Although for-profit companies claim that their milk is subject to extensive safety regulations, there is no formal organization to develop industry standards. Even if companies have their own internal regulations, there is little transparency, Cohen argues.

Peer-to-peer milk markets are the least regulated of the three suppliers, Cohen says. Donors and recipients connect using social media or other forms of advertisement. Cohen explains that consumers may screen donors independently, but there are no formal regulations to determine whether the donor milk is safe.

But consumers use peer-to-peer milk markets, or “milk sharing,” because the practice is more affordable than non-profit and for-profit milk banks. Cohen says that milk from non-profit banks can cost anywhere from $68 to $135 per day and that for-profit companies are even more expensive. Even recipients who can afford the higher costs of formal milk banks may turn to milk sharing because non-profit milk banks prioritize donations to hospitalized infants who have urgent medical needs for human milk, Cohen notes.

To protect consumers using unregulated peer-to-peer milk markets and those recipients who can access non-profit and for-profit milk banks, FDA needs to regulate human milk, Cohen argues.

But Cohen recognizes that classifying all human milk under a “one-size-fits-all” regulation would be ineffective at addressing safety, cost, and supply issues. Instead, Cohen argues that FDA should classify human milk as a food, drug, or tissue depending on which type of organization supplies the product.

Milk from peer-to-peer milk markets should be regulated as a food because this classification would impose the least stringent regulations and allow milk sharing to remain available. Since individuals run their own peer-to-peer milk markets, they would not be able to comply with the complex regulations that are imposed on drugs and tissues. Milk sharing also provides milk to healthy babies, so there are fewer safety concerns, Cohen reasons.

For-profit companies, however, often provide milk to sick or premature infants and have the financial resources to comply with stricter safety protocols. Cohen says milk from for-profit companies should be regulated as a drug––a classification that would require clinical trials, applications for approval, and standardized production procedures. Many of these companies already implement their own procedures, but Cohen acknowledges that these additional requirements could restrict supply since companies would need to comply with more formalized protocols.

Non-profit milk banks already impose their own safety standards and may not be able to comply with the extensive drug regulations, Cohen says. Instead, milk from non-profit banks should be regulated as human tissue. Tissue regulations would not require the banks to get approval before selling milk but would impose greater FDA oversight than food regulations. According to Cohen, this classification “strikes a balance between cost and safety.”

Even though classifying human milk as a food, drug, or tissue would allow FDA to regulate suppliers, Cohen recognizes that human milk cannot be regulated in isolation. She argues that federal laws need to protect women who are breastfeeding to make sure that there is an adequate supply of donor milk and that the milk is affordable for families in need.
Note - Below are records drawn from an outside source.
(** Past 2^53 the loop rounds: for the seed 2^60 and the string ["a"]
    the subtraction gives [- 2^60] and adding 97 gives [- 2^60 + 128],
    so the index in a filter of size 100 is 28 and not the 97 of the
    polynomial. *)
Lemma hash_rounds_large_seed :
  _hash fruit_filter "a" (2 ^ 60) = Some 28
  /\ ToInt32 (horner31 "a" (2 ^ 60)) = 97
  /\ _hash fruit_filter "a" 0 = Some 97.
Proof. repeat split; vm_compute; reflexivity. Qed.

Lemma constructor_wf (sz : Z) (seeds : list Z) (this : t) :
  1 <= sz ->
  BloomFilter.constructor (Some sz) (Some seeds) = Ok this ->
  well_formed this /\ size this = sz /\ hashFunctions this = seeds
  /\ bitArray this = replicate (Z.to_nat sz) (VNumber 0).
Proof.
  intros Hsz Hnew.
  destruct (constructor_fields _ _ _ Hnew) as (Hsize & Hseeds & Hbits).
  cbn [default from_option id] in Hsize, Hseeds, Hbits.
  split; [| split; [exact Hsize | split; [exact Hseeds | exact Hbits]]].
  split; [lia |]. split.
  - rewrite Hbits, length_replicate, Hsize. reflexivity.
  - rewrite Hbits. apply forallb_forall. intros v Hv.
    apply list_elem_of_In, elem_of_replicate in Hv. destruct Hv as [-> _]. reflexivity.
Qed.

End BloomFilterMore.

Section BloomFilterProperties.
Import BloomFilter BloomFilterFacts BloomFilterInv BloomFilterMore.

(** X1.  For a string that is not empty and a seed below 2^52 in
    absolute value, where the binary64 operations of the loop round
    nothing, the hash of [_hash] before the reduction modulo the size is
    the polynomial of base 31 over the character codes, started at the
    seed, as a signed 32-bit integer; so two such seeds that agree modulo
    2^32 give the same index.  A larger seed is rounded in the first
    turn of the loop ([hash_rounds_large_seed]). *)
Theorem hash_is_polynomial (this : t) (str : string) (seed seed' : Z) :
  str <> EmptyString ->
  Z.abs seed < 2 ^ 52 ->
  Z.abs seed' < 2 ^ 52 ->
  hash_loop str seed = ToInt32 (horner31 str seed)
  /\ - 2 ^ 31 <= hash_loop str seed < 2 ^ 31
  /\ (seed mod 2 ^ 32 = seed' mod 2 ^ 32 -> _hash this str seed = _hash this str seed').
Proof.
  intros Hne Hseed Hseed'.
  assert (Hpoly : forall s, Z.abs s < 2 ^ 52 -> hash_loop str s = ToInt32 (horner31 str s)).
  { intros s Hs. rewrite <- (hash_loop_horner str s Hs). symmetry.
    apply hash_loop_int32, Hne. }
  split; [apply Hpoly, Hseed |].
  split; [rewrite (Hpoly seed Hseed); apply ToInt32_range |].
  intros Hcongr. unfold _hash. rewrite (Hpoly seed Hseed), (Hpoly seed' Hseed').
  assert (Hk : exists k, seed = seed' + k * 2 ^ 32).
  { exists (seed / 2 ^ 32 - seed' / 2 ^ 32).
    pose proof (Z.div_mod seed (2 ^ 32) ltac:(lia)).
    pose proof (Z.div_mod seed' (2 ^ 32) ltac:(lia)). lia. }
  destruct Hk as [k ->].
  destruct (horner31_shift str seed' k) as [k' ->].
  rewrite ToInt32_shift. reflexivity.
Qed.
Reform efforts should target labor laws, Cohen argues. Federal law should require employers to give all employees paid lactation time and restrict employers’ discretion to place time limits on lactation breaks. These modifications would encourage working mothers to breastfeed, creating a greater supply of donor milk and reducing the demand for the product by allowing more mothers to breastfeed.

Insurance laws should also be modified to cover the cost of obtaining donor milk, Cohen contends. The few insurance providers that currently cover the cost of donor milk typically pay only when the infant is premature or sick.

“Children deserve access to human milk regardless of their families’ socio-economic status,” Cohen concludes.